Quicena y El Castillo de Montearagón (Huesca) : Historia y cultura de un pueblo
Quicena
Histórica y Cultural

Acueducto Romano


Desde las rutas del este del Somontano oscense y piademonte de la Sierra de Guara, llegan una serie de caminos cuyo origen se remontan  a la época romana.

Su antigüedad viene avalada por una serie de topónimos y yacimientos romanos que han hecho pensar en que el pueblo de Quicena se remonta a dicho período
.

Entre estos yacimientos romanos se encuentra el Puente del barranco de Las Canales, también llamado acueducto romano de Quicena. Aunque no existen estudios sobre este monumento arqueológico descubierto en la mitad del siglo XX, podría datarse en la
época de los Gracos (133 a.C.-121 a.C.), ya que es la misma época en la que se trazó la vía romana entre Ilerda-Osca: ruta romana procedente del Este, aunque diferentes estudios también lo datan en la época de Quinto Sertonio (122 a.C.-72 a.C.).

 
Situado a las afueras del municipio de Quicena, a 2,5 km. de la ciudad de Huesca, realizando unas limpiezas de las acequias que irrigan los campos de dicho municipio, se encontraron los restos de este acueducto romano que abastecía de agua a la ciudad de Osca.

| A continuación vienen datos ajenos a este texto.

(* ===== verification/ArtifactFacts.v ===== *)
(** * Theorems about artifact proofs

    Public keys and fingerprints are canonical, the RSA profile is the
    arithmetic one, the signer process always ends and is never left running,
    hashing covers the whole artifact, and artifact verification is exactly
    the conjunction of its checks; what is created verifies. *)

From stdpp Require Import base numbers list strings pretty option.
From Stdlib Require Import Strings.Byte Ascii.
From S2P Require Import Prelude Text Ordered Display Crates ArtifactProof.

Section facts.
Context {crates : Crates}.

(** ** Public keys *)

(** What [normalize_public_key] accepts, and what it returns. *)
Definition normalizes (k n : string) : Prop :=
  ∃ algorithm encoded rest blob,
    (str_len k <= MAX_PUBLIC_KEY_BYTES)%N ∧
    split_whitespace k = algorithm :: encoded :: rest ∧
    STANDARD_decode encoded = inr blob ∧
    (4 <= len blob)%N ∧ (4 + blob_algorithm_len blob <= len blob)%N ∧
    take (N.to_nat (blob_algorithm_len blob)) (drop 4 blob) = as_bytes algorithm ∧
    n = algorithm +:+ " " +:+ encoded.
(** ** The policy statement *)

Definition authorities_error : string :=
  "recovery policy must contain " +:+ pretty MIN_RECOVERY_AUTHORITIES +:+ " through " +:+
  pretty MAX_RECOVERY_AUTHORITIES +:+ " authority keys".

Definition authority_count_ok (n : N) : bool :=
  ((MIN_RECOVERY_AUTHORITIES <=? n) && (n <=? MAX_RECOVERY_AUTHORITIES))%N.

Definition validate_recovery_checkpoint (checkpoint : RecoveryContinuityCheckpoint) : Result unit :=
  maximum_sequence ← expect (u32_try_from MAX_CONTINUITY_TRANSITIONS)
    "continuity transition bound fits in u32";
  reject_if (maximum_sequence <? rc_transition_sequence checkpoint)%N
    (invalid_statement ("continuity checkpoint cannot exceed transition " +:+
      pretty maximum_sequence));;
  match (rc_transition_sequence checkpoint =? 0)%N, rc_transition_sha256 checkpoint with
  | true, None => Ok tt
  | true, Some _ => Err (invalid_statement
      "continuity checkpoint sequence 0 cannot name a transition digest")
  | false, Some digest => validate_sha256 "continuity checkpoint transition digest" digest
  | false, None => Err (invalid_statement
      "a nonzero continuity checkpoint requires a transition digest")
  end.

(** One round of the loop over the authority fingerprints; the state is the
    fingerprint before. *)
Definition next_authority_fingerprint (previous : option string) (fingerprint : string) :
    Result (option string) :=
  validate_key_fingerprint fingerprint;;
  reject_if (match previous with
             | Some value => negb (str_ltb value fingerprint)
             | None => false
             end)
    (invalid_statement "recovery key fingerprints must be distinct and sorted");;
  Ok (Some fingerprint).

El puente del barranco de Las Canales es una de las obras hidráulicas más antiguas del Alto Aragón. La totalidad de la construcción es de sillares y en ella se aprecian diferentes modificaciones, así como la pérdida de algunas estructuras que condicionan su apariencia actual. De los elementos principales, se conservan dos arcos de dimensiones distintas y entre  ambos, los restos de una pila de 4,20 m. de anchura.

El arco más pequeño mide 2,55 m. de luz y se construyó con similares asentados con cantos rodados en hiladas. Uno de sus lados aparece cegado con sillares. El segundo, es un arco ligeramente rebajado, y de mayor anchura que el anterior, en concreto 3,60 m. de luz. Se sitúa sobre una estructura a modo de zampeado (firme de cadenas de maderas y macizos de mampostería para edificar sobre terrenos falsos) formada por grandes losas.

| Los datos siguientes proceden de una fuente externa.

(** Pinning the latest policy digest pins the whole policy history: two
    verified policy chains with the same latest digest carry the same policy
    statements, unless two of these collide under SHA-256. *)
Theorem policy_digest_determines_history rp1 rp2 ps1 ps2 r1 r2 d t1 t2 c1 c2 :
  verify_recovery_policy_chain_with_verified_sequence rp1 ps1 r1 d t1 = Ok c1 →
  verify_recovery_policy_chain_with_verified_sequence rp2 ps2 r2 d t2 = Ok c2 →
  vp_statement <$> vpc_policies c1 = vp_statement <$> vpc_policies c2 ∨
  sha256_collision (policy_payload (vpc_policies c1)) (policy_payload (vpc_policies c2)).
Proof.
  unfold verify_recovery_policy_chain_with_verified_sequence. intros H1 H2.
  unbind H1 as s1 S1. unbind H1 as q1 _. injection H1 as <-.
  unbind H2 as s2 S2. unbind H2 as q2 _. injection H2 as <-. cbn.
  apply policy_chain_sound in S1 as (_ & _ & Hh1 & _ & l1 & L1 & D1).
  apply policy_chain_sound in S2 as (_ & _ & Hh2 & _ & l2 & L2 & D2).
  eapply policy_histories_determined; [done..|]. rewrite L1, L2. cbn. congruence.
Qed.

End chain.

(** ** What is signed verifies *)

Section created.
Context {keygen : SshKeygen} {crates_ok : CratesOk}.

(** What the signing loop puts in its list: the fingerprint and a signature
    that the checking loop accepts, when it is within the size bound. *)
Definition good_entry (payload : bytes) (allowed : list string) (namespace : string)
    (entry : string * RecoverySignature) : Prop :=
  ∃ value key, entry.2 = recovery_signature namespace value key ∧
    normalize_public_key key = Ok key ∧ public_key_fingerprint key = Ok entry.1 ∧
    sshsig_verify payload value key namespace = Ok tt ∧ entry.1 ∈ allowed.

Definition signatures_in_bounds (sigs : list RecoverySignature) : Prop :=
  Forall (λ s, signature_in_bounds (sg_value s)) sigs.

Lemma sign_loop_sound payload allowed namespace signers seen signed :
  Forall (λ s, utf8_valid (rsn_public_key s) = true) signers →
  fold_result (sign_one_authority payload allowed namespace) ([], []) signers = Ok (seen, signed) →
  strictly_sorted seen ∧ (∀ f, f ∈ seen ↔ f ∈ signed.*1) ∧ len seen = len signed ∧
  len signed = len signers ∧ NoDup (signed.*1) ∧ Forall (good_entry payload allowed namespace) signed.
Proof.
  intros Hu H. revert Hu.
  refine (fold_result_ind _ (λ signers st,
    Forall (λ s, utf8_valid (rsn_public_key s) = true) signers →
    strictly_sorted st.1 ∧ (∀ f, f ∈ st.1 ↔ f ∈ st.2.*1) ∧ len st.1 = len st.2 ∧
    len st.2 = len signers ∧ NoDup (st.2.*1) ∧
    Forall (good_entry payload allowed namespace) st.2) _ _ _ _ _ H).
  { intros _. by split_and!; try constructor. }
  clear. intros done s [seen0 signed0] st' IH H Hu. rewrite Forall_app, Forall_cons_iff in Hu.
  destruct Hu as [Hu [Hus _]]. destruct (IH Hu) as (Hs & Hel & Hl1 & Hl2 & Hnd & Hf). clear IH.
  cbn [fst snd] in *. unfold sign_one_authority in H. unbind H as key Hk. unbind H as f Hfp.
  rewrite seq_Ok in H. destruct H as [Ha H]. cbn [fst snd] in H.
  pose proof (bset_insert_sorted f seen0 Hs) as Hs'. pose proof (λ y, bset_insert_elem f y seen0) as He.
  pose proof (bset_insert_len f seen0) as Hl. pose proof (bset_insert_fresh f seen0 Hs) as Hfr.
  destruct (bset_insert f seen0) as [seen1 fresh]. cbn [fst snd] in *.
  rewrite seq_Ok in H. destruct H as [Hdup H]. rewrite reject_if_Ok, negb_false_iff in Hdup. subst fresh.
  unbind H as value Hsig. rewrite seq_Ok in H. destruct H as [Hver [= <-]]. cbn [fst snd].
  rewrite reject_if_Ok, negb_false_iff, bset_contains_iff in Ha.
  assert (∀ (l k : list (string * RecoverySignature)), (l ++ k).*1 = l.*1 ++ k.*1) as Hfst
    by (intros; apply fmap_app).
  split_and!; [done| | | | |].
  - intros g. rewrite He, Hfst, elem_of_app, Hel. cbn. set_solver.
  - rewrite Hl, len_app, Hl1. rewrite len_cons. change (len (@nil (string * RecoverySignature))) with 0%N. lia.
  - rewrite !len_app, Hl2, !len_cons. done.
  - rewrite Hfst. apply NoDup_app. split_and!; [done| |repeat constructor; set_solver].
    intros g Hg Hg'%list_elem_of_singleton. cbn in Hg'. subst g. apply (proj1 Hfr eq_refl). by apply Hel.
  - rewrite Forall_app, Forall_cons_iff. split_and!; [done| |constructor].
    exists value, key. cbn. split_and!; [done| |done|done|done]. by eapply normalize_canonical.
Qed.

Lemma good_entry_validates payload allowed namespace f s :
  good_entry payload allowed namespace (f, s) → signature_in_bounds (sg_value s) →
  validate_recovery_signature s namespace = Ok (sg_public_key s) ∧
  public_key_fingerprint (sg_public_key s) = Ok f ∧
  sshsig_verify payload (sg_value s) (sg_public_key s) namespace = Ok tt ∧ f ∈ allowed.
Proof.
  intros (value & key & Hs & Hk & Hf & Hv & Ha) [Hne Hb]. cbn in Hs. subst s. cbn in *.
  split_and!; [|done..]. unfold validate_recovery_signature. cbn -[normalize_public_key].
  apply N.ltb_ge in Hb. rewrite Hb, (bool_decide_eq_false_2 (value = "")), !bool_decide_eq_true_2 by done.
  done.
Qed.

Lemma preflight_loop_complete payload allowed namespace entries :
  NoDup (entries.*1) → Forall (good_entry payload allowed namespace) entries →
  signatures_in_bounds (entries.*2) →
  ∃ seen, fold_result (preflight_one_signature namespace) ([], []) (entries.*2) = Ok (seen,
      (λ '(f, s), {| ck_signature := s; ck_public_key := sg_public_key s; ck_fingerprint := f |})
        <$> entries) ∧ strictly_sorted seen ∧ (∀ f, f ∈ seen ↔ f ∈ entries.*1) ∧
    len seen = len entries.
Proof.
  intros Hnd Hg Hb. set (checks := (λ '(f, s), _) <$> entries).
  assert (ck_fingerprint <$> checks = entries.*1) as Ef.
  { unfold checks. rewrite <- list_fmap_compose. by apply list_fmap_ext; intros ? [f s] _. }
  assert (ck_signature <$> checks = entries.*2) as Es.
  { unfold checks. rewrite <- list_fmap_compose. by apply list_fmap_ext; intros ? [f s] _. }
  destruct (preflight_loop_checks namespace checks) as (seen & Hfold & Hs & Hel & Hl).
  - by rewrite Ef.
  - unfold checks. apply Forall_fmap, list.Forall_forall. intros [f s] Hin. cbn.
    rewrite list.Forall_forall in Hg. unfold signatures_in_bounds in Hb. rewrite list.Forall_forall in Hb.
    assert (s ∈ entries.*2) as Hin2 by by eapply (list_elem_of_fmap_2' snd) in Hin.
    by destruct (good_entry_validates _ _ _ _ _ (Hg _ Hin) (Hb _ Hin2)) as (? & ? & _).
  - exists seen. rewrite <- Es. split_and!; [done|done|by rewrite <- Ef|].
    rewrite Hl. unfold checks, len. by rewrite length_fmap.
Qed.

(** The signatures of a signing loop, put in order, pass the checking loop and
    report the fingerprints that were signed with. *)
Lemma signed_preflights payload allowed namespace signers seen signed :
  Forall (λ s, utf8_valid (rsn_public_key s) = true) signers →
  fold_result (sign_one_authority payload allowed namespace) ([], []) signers = Ok (seen, signed) →
  signatures_in_bounds ((sort_signed signed).*2) → (2 <= len signers <= 32)%N →
  len ((sort_signed signed).*2) = len signers ∧
  ∃ pre, preflight_unbound_signature_set ((sort_signed signed).*2) namespace = Ok pre ∧
    apf_fingerprints pre = seen ∧
    Forall (λ c, ck_fingerprint c ∈ allowed ∧ sshsig_verify payload (sg_value (ck_signature c))
      (ck_public_key c) namespace = Ok tt) (apf_checks pre).
Proof.
  intros Hu Hfold Hb Hn. apply sign_loop_sound in Hfold as (Hs & Hel & Hl1 & Hl2 & Hnd & Hf); [|done].
  assert (Permutation (sort_signed signed) signed) as Hperm by apply merge_sort_Permutation.
  assert (len ((sort_signed signed).*2) = len signers) as Hlen2.
  { rewrite <- Hl2. unfold len. by rewrite length_fmap, (Permutation_length Hperm). }
  split; [done|]. assert (∀ f, f ∈ signed.*1 ↔ f ∈ (sort_signed signed).*1) as Hel2
    by (intros f; by rewrite Hperm).
  rewrite <- Hperm in Hnd, Hf.
  destruct (preflight_loop_complete _ _ _ _ Hnd Hf Hb) as (seen' & Hfold' & Hs' & Hel' & _).
  assert (seen' = seen) as ->.
  { apply strictly_sorted_ext; [done..|]. intros f. by rewrite Hel', <- Hel2, Hel. }
  unfold preflight_unbound_signature_set, authority_count_ok, MIN_RECOVERY_AUTHORITIES,
    MAX_RECOVERY_AUTHORITIES. rewrite Hlen2.
  rewrite (proj2 (N.leb_le 2 _)), (proj2 (N.leb_le _ 32)) by lia. cbn [andb negb reject_if].
  rewrite bind_Ok_l, Hfold', bind_Ok_l. eexists. split_and!; [done..|]. cbn.
  apply list.Forall_forall. intros c Hc. apply list_elem_of_fmap in Hc as ([f s] & -> & Hin).
  rewrite list.Forall_forall in Hf. unfold signatures_in_bounds in Hb. rewrite list.Forall_forall in Hb.
  assert (s ∈ (sort_signed signed).*2) as Hin2 by by eapply (list_elem_of_fmap_2' snd) in Hin.
  destruct (good_entry_validates _ _ _ _ _ (Hf _ Hin) (Hb _ Hin2)) as (_ & _ & Hv & Ha). done.
Qed.

(** The signatures of a signing ceremony are a quorum, for the minimum they
    were made for and for every smaller one. *)
Lemma signed_verifies payload signers allowed minimum minimum' all all' namespace sigs :
  Forall (λ s, utf8_valid (rsn_public_key s) = true) signers →
  sign_with_authorities payload signers allowed minimum all namespace = Ok sigs →
  signatures_in_bounds sigs → (2 <= minimum)%N → (len allowed <= 32)%N →
  (minimum' <= minimum)%N → (all' = true → all = true) →
  ∃ pre, preflight_authority_signatures sigs allowed minimum' all' namespace = Ok pre ∧
    verify_authority_signatures payload sigs allowed minimum' all' namespace =
      Ok (apf_fingerprints pre) ∧
    preflight_unbound_signature_set sigs namespace = Ok pre.
Proof.
  intros Hu H Hb Hmin Hmax Hmin' Hall'. unfold sign_with_authorities in H. rewrite seq_Ok in H.
  destruct H as [Hlen H]. unbind H as [seen signed] Hfold. rewrite seq_Ok in H.
  destruct H as [Hall [= <-]]. rewrite reject_if_Ok, orb_false_iff, !N.ltb_ge in Hlen.
  destruct (signed_preflights _ _ _ _ _ _ Hu Hfold Hb ltac:(lia)) as (Hl & pre & Hpre & Hseen & Hchk).
  assert (preflight_authority_signatures ((sort_signed signed).*2) allowed minimum' all' namespace = Ok pre)
    as Hap.
  { unfold preflight_authority_signatures. rewrite Hl.
    rewrite (proj2 (N.ltb_ge _ minimum')), (proj2 (N.ltb_ge (len allowed) _)) by lia.
    cbn [orb reject_if]. rewrite bind_Ok_l, Hpre, bind_Ok_l, (proj2 (each_result_Ok _ _)), bind_Ok_l.
    2:{ eapply list.Forall_impl; [exact Hchk|]. intros c [Hin _].
        apply reject_if_Ok, negb_false_iff. by apply bset_contains_iff. }
    rewrite Hseen. rewrite reject_if_Ok in Hall. destruct all'; [|done].
    rewrite Hall' in Hall by done. cbn in Hall |- *. by rewrite Hall. }
  exists pre. split_and!; [done| |done]. unfold verify_authority_signatures.
  rewrite Hap, bind_Ok_l, (proj2 (each_result_Ok _ _)); [done|].
  eapply list.Forall_impl; [exact Hchk|]. by intros c [_ Hv].
Qed.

Al menos este último arco es de fábrica romana y sobre él se observan algunos restos que podrían señalar su función como acueducto. A ello se añade la tradición entre los quicenenses de que por aquí pasaba una antigua acequia, que se sustituyó por el acueducto del siglo XVIII situado aguas arriba.

Para otros autores carece de relación con el transporte de agua y se trataría de un puente romano construido para que la calzada superara el desnivel del barranco.

Los restos que se han podido salvar de la erosión producida por el clima y el expolio de investigadores y curiosos que se han acercado a verlo, se puede observar claramente lo que pudo ser un monumento de gran tamaño y longitud.